(Dataset entries)
---+---
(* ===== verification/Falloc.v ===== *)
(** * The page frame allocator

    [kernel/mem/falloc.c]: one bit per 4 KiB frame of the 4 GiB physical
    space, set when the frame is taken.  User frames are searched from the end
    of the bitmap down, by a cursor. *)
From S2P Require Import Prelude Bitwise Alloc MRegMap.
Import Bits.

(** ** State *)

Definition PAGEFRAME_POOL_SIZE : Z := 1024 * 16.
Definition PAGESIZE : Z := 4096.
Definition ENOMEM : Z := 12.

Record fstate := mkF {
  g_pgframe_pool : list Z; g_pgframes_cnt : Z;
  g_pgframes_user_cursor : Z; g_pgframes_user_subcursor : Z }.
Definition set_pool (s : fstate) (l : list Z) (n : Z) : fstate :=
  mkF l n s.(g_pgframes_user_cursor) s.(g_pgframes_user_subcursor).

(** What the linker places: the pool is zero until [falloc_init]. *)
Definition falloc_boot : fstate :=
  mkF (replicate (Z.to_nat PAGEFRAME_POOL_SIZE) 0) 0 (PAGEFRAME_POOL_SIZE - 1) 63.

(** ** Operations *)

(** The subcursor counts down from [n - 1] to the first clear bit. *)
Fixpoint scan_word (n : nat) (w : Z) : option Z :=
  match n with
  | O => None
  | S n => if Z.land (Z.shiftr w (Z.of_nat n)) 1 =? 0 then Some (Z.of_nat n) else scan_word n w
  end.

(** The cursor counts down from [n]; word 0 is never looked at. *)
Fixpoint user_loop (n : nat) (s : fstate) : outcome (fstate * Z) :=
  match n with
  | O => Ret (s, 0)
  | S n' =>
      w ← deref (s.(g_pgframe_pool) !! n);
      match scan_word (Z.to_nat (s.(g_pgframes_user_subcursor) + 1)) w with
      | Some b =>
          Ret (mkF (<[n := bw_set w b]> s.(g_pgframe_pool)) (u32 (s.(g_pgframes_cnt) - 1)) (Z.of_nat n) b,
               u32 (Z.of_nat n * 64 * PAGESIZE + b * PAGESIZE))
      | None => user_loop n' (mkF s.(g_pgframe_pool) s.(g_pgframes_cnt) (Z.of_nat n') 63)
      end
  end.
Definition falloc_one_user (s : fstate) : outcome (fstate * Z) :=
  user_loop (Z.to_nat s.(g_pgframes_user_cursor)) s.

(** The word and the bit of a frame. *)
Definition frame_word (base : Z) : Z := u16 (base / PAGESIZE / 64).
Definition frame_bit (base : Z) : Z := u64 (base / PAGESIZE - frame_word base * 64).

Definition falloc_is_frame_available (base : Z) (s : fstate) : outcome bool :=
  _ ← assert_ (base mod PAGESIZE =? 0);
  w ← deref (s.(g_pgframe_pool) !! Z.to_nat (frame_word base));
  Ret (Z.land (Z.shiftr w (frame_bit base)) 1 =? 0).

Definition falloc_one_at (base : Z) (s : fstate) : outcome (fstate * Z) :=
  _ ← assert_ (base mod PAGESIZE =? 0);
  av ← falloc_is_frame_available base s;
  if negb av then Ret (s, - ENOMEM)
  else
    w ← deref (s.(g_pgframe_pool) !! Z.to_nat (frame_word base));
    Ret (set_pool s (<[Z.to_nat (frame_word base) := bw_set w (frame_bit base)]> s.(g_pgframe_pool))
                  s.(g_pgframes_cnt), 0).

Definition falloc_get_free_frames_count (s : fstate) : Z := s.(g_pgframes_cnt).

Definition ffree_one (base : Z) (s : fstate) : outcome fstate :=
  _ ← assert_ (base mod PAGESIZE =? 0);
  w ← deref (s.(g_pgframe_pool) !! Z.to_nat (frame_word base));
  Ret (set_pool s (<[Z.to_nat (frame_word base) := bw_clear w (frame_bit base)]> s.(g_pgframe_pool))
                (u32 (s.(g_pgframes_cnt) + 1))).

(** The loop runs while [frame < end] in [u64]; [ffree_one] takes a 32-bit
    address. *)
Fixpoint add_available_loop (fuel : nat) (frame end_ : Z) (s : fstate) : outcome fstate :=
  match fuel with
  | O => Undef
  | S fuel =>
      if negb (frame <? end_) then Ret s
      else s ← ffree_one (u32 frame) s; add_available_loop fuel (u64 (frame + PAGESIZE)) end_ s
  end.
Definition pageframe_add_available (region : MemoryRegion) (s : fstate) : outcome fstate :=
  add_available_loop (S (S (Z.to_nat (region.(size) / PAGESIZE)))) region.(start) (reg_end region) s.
---+---
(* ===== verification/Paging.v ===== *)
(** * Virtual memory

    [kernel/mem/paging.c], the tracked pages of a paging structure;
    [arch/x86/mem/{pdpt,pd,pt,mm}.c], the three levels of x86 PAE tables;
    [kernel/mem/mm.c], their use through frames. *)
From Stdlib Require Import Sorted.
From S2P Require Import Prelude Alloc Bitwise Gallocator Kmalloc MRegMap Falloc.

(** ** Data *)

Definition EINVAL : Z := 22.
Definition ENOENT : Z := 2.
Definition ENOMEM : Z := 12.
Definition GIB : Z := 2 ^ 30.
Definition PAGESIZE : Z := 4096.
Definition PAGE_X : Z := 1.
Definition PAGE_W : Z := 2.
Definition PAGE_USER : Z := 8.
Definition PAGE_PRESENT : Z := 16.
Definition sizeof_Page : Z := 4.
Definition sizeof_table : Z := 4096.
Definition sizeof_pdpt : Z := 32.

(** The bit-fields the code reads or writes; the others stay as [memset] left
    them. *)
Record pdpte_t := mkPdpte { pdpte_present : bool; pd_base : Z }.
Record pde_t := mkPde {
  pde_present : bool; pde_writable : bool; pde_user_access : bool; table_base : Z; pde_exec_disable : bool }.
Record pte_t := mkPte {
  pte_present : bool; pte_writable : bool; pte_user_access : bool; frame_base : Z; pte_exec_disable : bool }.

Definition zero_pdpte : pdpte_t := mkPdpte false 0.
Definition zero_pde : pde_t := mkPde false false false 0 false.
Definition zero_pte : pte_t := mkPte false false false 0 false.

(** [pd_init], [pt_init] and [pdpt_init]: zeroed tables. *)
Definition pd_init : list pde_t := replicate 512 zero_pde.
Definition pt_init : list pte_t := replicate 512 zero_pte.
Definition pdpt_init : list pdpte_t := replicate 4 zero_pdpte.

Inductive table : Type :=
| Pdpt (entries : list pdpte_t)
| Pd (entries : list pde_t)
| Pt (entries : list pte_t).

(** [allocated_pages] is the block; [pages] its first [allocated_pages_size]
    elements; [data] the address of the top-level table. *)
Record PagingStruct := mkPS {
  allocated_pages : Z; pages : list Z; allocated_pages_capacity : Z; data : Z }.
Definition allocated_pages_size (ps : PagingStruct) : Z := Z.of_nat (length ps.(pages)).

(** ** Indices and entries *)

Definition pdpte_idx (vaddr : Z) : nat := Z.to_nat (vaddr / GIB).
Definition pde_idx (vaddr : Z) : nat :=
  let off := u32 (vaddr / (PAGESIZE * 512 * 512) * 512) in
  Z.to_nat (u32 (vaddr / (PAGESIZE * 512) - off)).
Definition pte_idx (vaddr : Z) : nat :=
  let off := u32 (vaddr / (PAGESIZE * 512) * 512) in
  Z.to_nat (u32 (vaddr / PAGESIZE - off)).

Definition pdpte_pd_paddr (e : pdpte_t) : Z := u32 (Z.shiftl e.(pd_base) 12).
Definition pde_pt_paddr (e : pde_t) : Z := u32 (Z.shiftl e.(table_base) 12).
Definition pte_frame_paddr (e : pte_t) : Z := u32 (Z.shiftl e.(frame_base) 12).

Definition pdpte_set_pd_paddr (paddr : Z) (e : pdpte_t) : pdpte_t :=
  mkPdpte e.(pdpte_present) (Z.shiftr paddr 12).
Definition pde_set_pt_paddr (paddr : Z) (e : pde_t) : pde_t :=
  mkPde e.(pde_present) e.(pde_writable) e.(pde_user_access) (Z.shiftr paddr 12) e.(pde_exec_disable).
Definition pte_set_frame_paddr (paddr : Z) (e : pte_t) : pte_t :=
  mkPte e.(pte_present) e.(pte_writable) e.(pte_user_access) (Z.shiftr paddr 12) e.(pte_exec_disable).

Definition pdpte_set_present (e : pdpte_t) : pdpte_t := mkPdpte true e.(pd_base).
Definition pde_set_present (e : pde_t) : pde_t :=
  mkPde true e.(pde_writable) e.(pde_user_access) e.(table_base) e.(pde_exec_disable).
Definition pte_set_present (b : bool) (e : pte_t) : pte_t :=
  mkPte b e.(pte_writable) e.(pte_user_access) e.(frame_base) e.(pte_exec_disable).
---+---
Problem details: Among the entries above, the line containing "(* ===== verification/Falloc.v ===== *)", the line containing "g_pgframes_user_cursor : Z;", and all lines between them are to be restated word for word; nothing else belongs in the reply.

Result:
(* ===== verification/Falloc.v ===== *)
(** * The page frame allocator

    [kernel/mem/falloc.c]: one bit per 4 KiB frame of the 4 GiB physical
    space, set when the frame is taken.  User frames are searched from the end
    of the bitmap down, by a cursor. *)
From S2P Require Import Prelude Bitwise Alloc MRegMap.
Import Bits.

(** ** State *)

Definition PAGEFRAME_POOL_SIZE : Z := 1024 * 16.
Definition PAGESIZE : Z := 4096.
Definition ENOMEM : Z := 12.

Record fstate := mkF {
  g_pgframe_pool : list Z; g_pgframes_cnt : Z;
  g_pgframes_user_cursor : Z; g_pgframes_user_subcursor : Z }.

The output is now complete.